A Revolução Francesa assumiu as crianças – não só as que estavam nas ruas –


como suas; não importava mais de quem eram filhos, se eram filhos de alguém, antes
de mais nada elas eram agora «les enfants de la Patrie». Por isso dizemos que lhes
concedeu, pela primeira vez, um status político, e isso se fez, se concretizou, através
da criação da Escola pública. Há um status político para as crianças, enquanto tais,
porque elas espelham, hoje, o que será a sociedade amanhã. Construir a sociedade,
fazer política, tornou-se assim também sinônimo de tomar para si a tarefa pública de
educar todas as crianças. Essa universalidade significou também que, para além dos
órfãos e dos desamparados, a Escola visava o conjunto das crianças. E a polêmica
sobre a instituição da obrigatoriedade, p. ex., revelou que seu alvo também era as
diferenças de origem social, racial, diferenças que não podiam ser superadas pela
educação familiar, pela educação religiosa.

Assim, a Escola é pública, e universal, e gratuita, e laica, porque se considerou


que a construção da igualdade política dos futuros cidadãos não poderia ficar a cargo
da iniciativa privada, nem submetida às diferenças sociais, nem ao poder aquisitivo ou
à crença de cada família.

Mas isso nos diz o que deve ser hoje a Escola pública, em seu compromisso com
a cidadania futura? Sim, e não. Sim, porque entendemos que somente uma Escola
pública pode garantir o acesso de cada criança, sua socialização, naquilo que é
considerado como participável: naquilo a que todos devem ser iniciados, de forma a
que se possa falar que filosofia política e escola pública há algo de comum entre cada
um dos cidadãos; não, porque não somente isso, que consideramos ser o mínimo
comum entre os cidadãos, mas também o que é meio, instrumento, condição para
essa igualdade também resta a ser definido por nós.

Formalmente, a escola deve formar as crianças para o conhecimento dos


valores – das leis – que regem nossa sociedade, mas é lastimável que nossas leis sejam
tão enigmáticas, sejam assuntos especializados de especialistas. E deve preparar as
crianças para o hábito da disciplina às regras comuns, para o hábito da escuta e do
respeito do outro, mas também para a competência do diálogo, da interrogação, da
afirmação de valores, da prestação de contas, através de argumentos, e do
questionamento, da crítica, da criatividade.

A Escola deveria, em primeiro lugar, nos ensinar sobre a força extraordinária da


criação – que, individualmente, é responsável pelo indivíduo que somos, e,
socialmente, pela sociedade em que vivemos.

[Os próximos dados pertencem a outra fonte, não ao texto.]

(* ===== verification/ToolCalls.v ===== *)
(** * ToolCalls: a tools/call through the hub.

    [AggregateToolsCall], [ForwardCancellation] and the re-initialisation of
    daemon sessions of [api/hub_mcp_aggregator.go].  Many calls,
    cancellations and handshakes share one hub session, so a call is an
    interaction tree: every critical section of the session, every look at
    the published snapshot and every exchange with a daemon is one step,
    between which anything may happen. *)
From S2P Require Import Prelude GoTime Trace RequestId Resolver Sessions.
From ITree Require Import ITree.
Open Scope Z_scope.

(** ** The library's part *)

(** JSON: the [name] of a text decoded into a struct, its fields as raw
    texts ([None] is the nil map of [null]), the text of a map, of a string,
    of an error envelope and of a tools/call envelope. *)
Record json_lib := mkJsonLib {
  jl_reader : json_reader;
  jl_name : string -> res string;
  jl_fields : string -> res (option (gmap string string));
  jl_object : gmap string string -> res string;
  jl_string : string -> res string;
  jl_error : string -> Z -> string -> res string;
  jl_call : string -> string -> res string;
}.

(** What Go's error inspection sees of a failed exchange. *)
Record post_error := mkPostError {
  pe_text : string;
  pe_http : bool;
  pe_deadline : bool;
  pe_canceled : bool;
  pe_timeout : bool;
  pe_dial : bool;
  pe_refused : bool;
}.
Definition isRetriableTransportFailure (e : post_error) : bool :=
  if pe_http e then false
  else if pe_deadline e || pe_canceled e then false
  else if pe_timeout e then false
  else if pe_dial e then true
  else pe_refused e.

Porém, como pode ser a Escola tudo isso, se a sociedade parece não mais
entender tudo que, politicamente, a Escola representa? Tudo que, politicamente, as
crianças e os adolescentes de hoje representam para a sociedade de amanhã? Se o
professor acabou convencido, tanto pela sociedade, como um todo, quanto pelas
autoridades e mesmo pelos teóricos da Escola, que sua ação de nada vale, só reproduz
o que a realidade tem de pior?

O impoder da Escola resulta, hoje, primeiramente, de sua incapacidade de


acreditar em seus ideais. Mas isso ainda é ainda uma questão a ser instituída por nossa
sociedade. E não pela Escola, por si só.